The tropics’ soul in a house where the space is a fluid experience
River-view modern house with concrete and timber interiors
Duplex of contemporary inspiration accommodates three generations of a family in Bangkok
Discover a modern house on Charoen-Krung Road, right in the beating heart of Bangkok, Thailand. Strong of its breath-taking views on the Chao-Phaya river, the residence is conveniently located at a short distance from the Asiatique Riverfront, sky train, ferry terminal and influential node, Silom.
Although its apparent functionality, the 1980 condominium’s original layout offered relatively small studio units that could barely meet the extremely varying needs of a family spanning on three generations.
Architects of local firm Fattstudio opted for adjoining four previously separate dwellings stretching over a 180 square-metre area, in order to build a double-duplex on the building’s twelfth floor that allowed for double-height volumes and 360-degree panoramic views on the city centre.
Designers were asked to fulfil the client’s requirements for separate living spaces, while respecting the ban on changing the main entrance and original exterior facade. Therefore, major interventions interfered on the interior setting only, with the creation of two resized bathrooms next to the main service shaft position.
Adjacently to the main entrance, the staircase was demolished and relocated to the left side of the living, while 1/4 of the floor was opened into a double-height, exposed living room that comprised a dining and kitchen area.
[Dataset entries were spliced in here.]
Lemma rateLimiterFrom_events gen comments :
  forall i,
    snd (Server.rateLimiterFrom gen i comments)
    = List.concat
        (map (fun events => [Call events; Wait 2000])
             (mapFrom (fun j c =>
                         snd (Server.analyzeSentiment (gen j) (textDisplay c)
                                                      3 2000))
                      i comments)).
Proof.
  induction comments as [|c rest IH]; intros i; [reflexivity|].
  cbn [Server.rateLimiterFrom mapFrom map List.concat]. specialize (IH (S i)).
  destruct (Server.analyzeSentiment (gen i) (textDisplay c) 3 2000).
  destruct (Server.rateLimiterFrom gen (S i) rest).
  simpl in *. now rewrite IH.
Qed.

Lemma rateLimiterFrom_waits gen comments :
  forall i,
    List.length (filter isWait (snd (Server.rateLimiterFrom gen i comments)))
    = List.length comments.
Proof.
  induction comments as [|c rest IH]; intros i; [reflexivity|].
  cbn [Server.rateLimiterFrom]. specialize (IH (S i)).
  destruct (Server.analyzeSentiment (gen i) (textDisplay c) 3 2000).
  destruct (Server.rateLimiterFrom gen (S i) rest).
  simpl in *. now rewrite IH.
Qed.



(** The handler reads [sentiments[i]] for [i] below the number of
    comments only: the sentiment is there. *)
Lemma rateLimiter_defined gen comments i :
  i < List.length comments ->
  nth_error (fst (Server.rateLimiter gen comments)) i
  = Some (nth i (fst (Server.rateLimiter gen comments)) neutral).
Proof.
  intros Hi. apply nth_error_nth'.
  unfold Server.rateLimiter.
  now rewrite rateLimiterFrom_sentiments, length_mapFrom.
Qed.

Section BatchScheduler.

Variable analyzeSentiment : nat -> string -> Result Sentiment * list CallEvent.
Variable comments : list CommentThread.
Variable batchSize : nat.
Variable delayBetweenBatches : Z.
Hypothesis batchSize_positive : 0 < batchSize.

Let results (i : nat) : list (Sentiment * list CallEvent) :=
  mapFrom (BatchServer.classifyOne analyzeSentiment) i (skipn i comments).

Let batchEvent (b : list (Sentiment * list CallEvent)) : SchedEvent :=
  Batch (map snd b).

(** The loop entered at index [i] with enough fuel appends the
    sentiments of the remaining comments in order, and one [Batch] per
    chunk of them with a [Wait] between two. *)
Lemma rateLimiterLoop_spec :
  forall fuel i sentiments tr,
    List.length comments - i < fuel ->
    BatchServer.rateLimiterLoop analyzeSentiment fuel comments batchSize
                                delayBetweenBatches i sentiments tr
    = Some (sentiments ++ map fst (results i),
            tr ++ intersperse (Wait delayBetweenBatches)
                              (map batchEvent
                                   (chunksOf batchSize (results i)))).
Proof.
  induction fuel as [|fuel IH]; intros i sentiments tr Hfuel; [lia|].
  cbn [BatchServer.rateLimiterLoop].
  destruct (i <? List.length comments) eqn:Hi.
  - apply Nat.ltb_lt in Hi.
    assert (Hslice : slice comments i (i + batchSize)
                     = firstn batchSize (skipn i comments)).
    { unfold slice. f_equal. lia. }
    rewrite Hslice, mapFrom_firstn. fold (results i).
    assert (Hnext : results (i + batchSize) = skipn batchSize (results i)).
    { unfold results. rewrite <- mapFrom_skipn, skipn_skipn.
      f_equal. f_equal. lia. }
    assert (Hne : results i <> []).
    { intros F. apply (f_equal (@List.length _)) in F.
      unfold results in F.
      rewrite length_mapFrom, length_skipn in F. simpl in F. lia. }
    rewrite IH by lia. rewrite Hnext.
    rewrite (chunksOf_cons batchSize (results i)) by assumption.
    cbn [map]. rewrite intersperse_cons.
    f_equal. f_equal.
    + rewrite <- app_assoc, <- map_app, firstn_skipn. reflexivity.
    + destruct (i + batchSize <? List.length comments) eqn:Hmore.
      * apply Nat.ltb_lt in Hmore.
        assert (Hrest : skipn batchSize (results i) <> []).
        { rewrite <- Hnext. intros F.
          apply (f_equal (@List.length _)) in F. unfold results in F.
          rewrite length_mapFrom, length_skipn in F. simpl in F. lia. }
        rewrite (chunksOf_cons batchSize (skipn batchSize (results i)))
          by assumption.
        cbn [map]. rewrite <- !app_assoc. reflexivity.
      * apply Nat.ltb_ge in Hmore.
        assert (Hrest : skipn batchSize (results i) = []).
        { rewrite <- Hnext. unfold results.
          rewrite skipn_all2 by lia. reflexivity. }
        rewrite Hrest. cbn. rewrite app_nil_r. reflexivity.
  - apply Nat.ltb_ge in Hi.
    assert (Hnil : results i = []).
    { unfold results. rewrite skipn_all2 by lia. reflexivity. }
    rewrite Hnil. cbn. rewrite !app_nil_r. reflexivity.
Qed.

Lemma rateLimiter_spec :
  BatchServer.rateLimiter analyzeSentiment comments batchSize
                          delayBetweenBatches
  = Some (map fst (results 0),
          intersperse (Wait delayBetweenBatches)
                      (map Batch
                           (map (map snd)
                                (chunksOf batchSize (results 0))))).
Proof.
  unfold BatchServer.rateLimiter.
  rewrite rateLimiterLoop_spec by lia.
  rewrite map_map. reflexivity.
Qed.

End BatchScheduler.

(** C6. Both schedulers return one sentiment per comment, in the order
    of the comments: the sentiment at position [i] is the one the call
    made for the comment at position [i] returned. For the batched
    scheduler this holds for every positive batch size and every delay,
    and the list of sentiments is the same whatever these two are. *)
Theorem scheduler_preserves_length_and_order :
  (forall gen comments,
      let sentiments := fst (Server.rateLimiter gen comments) in
      List.length sentiments = List.length comments /\
      forall i c,
        nth_error comments i = Some c ->
        nth_error sentiments i
        = Some (fst (Server.analyzeSentiment (gen i) (textDisplay c)
                                             3 2000))) /\
  (forall analyzeSentiment comments batchSize delayBetweenBatches,
      0 < batchSize ->
      exists sentiments tr,
        BatchServer.rateLimiter analyzeSentiment comments batchSize
                                delayBetweenBatches
        = Some (sentiments, tr) /\
        List.length sentiments = List.length comments /\
        (forall i c,
            nth_error comments i = Some c ->
            nth_error sentiments i
            = Some (fst (BatchServer.classifyOne analyzeSentiment i c))) /\
        forall batchSize' delay',
          0 < batchSize' ->
          exists tr',
            BatchServer.rateLimiter analyzeSentiment comments batchSize'
                                    delay'
            = Some (sentiments, tr')).
Proof.
  split.
  - intros gen comments sentiments. subst sentiments.
    unfold Server.rateLimiter. rewrite rateLimiterFrom_sentiments.
    split; [apply length_mapFrom|].
    intros i c Hc. rewrite nth_error_mapFrom, Hc. reflexivity.
  - intros analyzeSentiment comments batchSize d Hpos.
    rewrite (rateLimiter_spec analyzeSentiment comments batchSize d Hpos).
    eexists; eexists. split; [reflexivity|].
    cbn [skipn]. split; [|split].
    + rewrite length_map. apply length_mapFrom.
    + intros i c Hc.
      rewrite nth_error_map, nth_error_mapFrom, Hc. reflexivity.
    + intros batchSize' d' Hpos'.
      rewrite (rateLimiter_spec analyzeSentiment comments batchSize' d' Hpos').
      eexists. reflexivity.
Qed.

(** C9 (as the code has it). The batched scheduler with its defaults
    (batch size 10, delay 2000 ms) handles the comments in consecutive
    batches, one after the other: its events are one [Batch] per chunk
    with one [Wait 2000] between two batches and none after the last;
    the batches put end to end are the calls of the comments in order,
    every batch holds between 1 and 10 calls and every batch but the
    last holds 10. For 25 comments the batches hold 10, 10 and 5 calls
    and there are 2 waits. The scheduler of the server that stores the
    comments forms no batches: it makes one call after the other and
    waits 2000 ms after every call, the last one included. *)
Theorem batch_partition_and_delays :
  (forall analyzeSentiment comments,
   exists sentiments batches,
    BatchServer.rateLimiterDefault analyzeSentiment comments
    = Some (sentiments, intersperse (Wait 2000) (map Batch batches)) /\
    List.concat batches
    = map snd (mapFrom (BatchServer.classifyOne analyzeSentiment) 0
                       comments) /\
    (forall b, In b batches -> 1 <= List.length b <= 10) /\
    (forall b, In b (removelast batches) -> List.length b = 10) /\
    List.length (filter isWait
                        (intersperse (Wait 2000) (map Batch batches)))
    = pred (List.length batches) /\
    (List.length comments = 25 ->
     map (@List.length _) batches = [10; 10; 5] /\
     List.length (filter isWait
                         (intersperse (Wait 2000) (map Batch batches)))
     = 2)) /\
  (forall gen comments,
      snd (Server.rateLimiter gen comments)
      = List.concat
          (map (fun events => [Call events; Wait 2000])
               (mapFrom (fun j c =>
                           snd (Server.analyzeSentiment
                                  (gen j) (textDisplay c) 3 2000))
                        0 comments)) /\
      List.length (filter isWait (snd (Server.rateLimiter gen comments)))
      = List.length comments).
Proof.
  split;
    [|intros gen comments; split;
      [apply rateLimiterFrom_events | apply rateLimiterFrom_waits]].
  intros analyzeSentiment comments.
  unfold BatchServer.rateLimiterDefault.
  rewrite (rateLimiter_spec analyzeSentiment comments 10 2000%Z)
    by lia.
  cbn [skipn].
  set (rs := mapFrom (BatchServer.classifyOne analyzeSentiment) 0 comments).
  exists (map fst rs), (map (map snd) (chunksOf 10 rs)).
  split; [reflexivity|].
  assert (Hsizes : map (@List.length _) (map (map snd) (chunksOf 10 rs))
                   = sizesFuel (List.length comments) 10
                               (List.length comments)).
  { rewrite map_map.
    rewrite (map_ext _ (@List.length _))
      by (intros b; apply length_map).
    unfold chunksOf. rewrite chunksFuel_sizes.
    unfold rs. rewrite length_mapFrom. reflexivity. }
  destruct (chunksFuel_bounds 10 rs (List.length rs)) as [Hb Hlast];
    [lia|]. fold (chunksOf 10 rs) in Hb, Hlast.
  split; [|split; [|split; [|split]]].
  - rewrite <- concat_map. unfold chunksOf.
    rewrite chunksFuel_concat by lia. reflexivity.
  - intros b Hin. apply in_map_iff in Hin as (b' & <- & Hin).
    rewrite length_map. auto.
  - intros b Hin.
    assert (Hrl : forall l : list (list (Sentiment * list CallEvent)),
               removelast (map (map snd) l)
               = map (map snd) (removelast l)).
    { induction l as [|x [|y l] IH]; try reflexivity.
      cbn [map removelast] in *. now rewrite IH. }
    rewrite Hrl in Hin. apply in_map_iff in Hin as (b' & <- & Hin).
    rewrite length_map. auto.
  - apply waits_intersperse.
  - intros H25. rewrite waits_intersperse.
    rewrite <- (length_map (@List.length _)), Hsizes, H25.
    split; reflexivity.
Qed.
The living and bedrooms’ contemporary interiors include polished panelled concrete walls and wooden staircases with open risers.
The kitchen unfolds around a vintage feel, thanks to the white majolica tiles on the walls, industrial lighting fixtures, and long dining table made out from raw wood and bordered by black-painted seats of graphic inspiration.
The downstairs bathroom was shrunk down into a wardrobe, while an L-shaped concrete bench with drawers and storage spaces was arranged beneath the stairs. The upper floor was split into two personal living areas, connected by a single hallway that leads to two bedrooms, two shower rooms, two walk-in closets and two private balconies.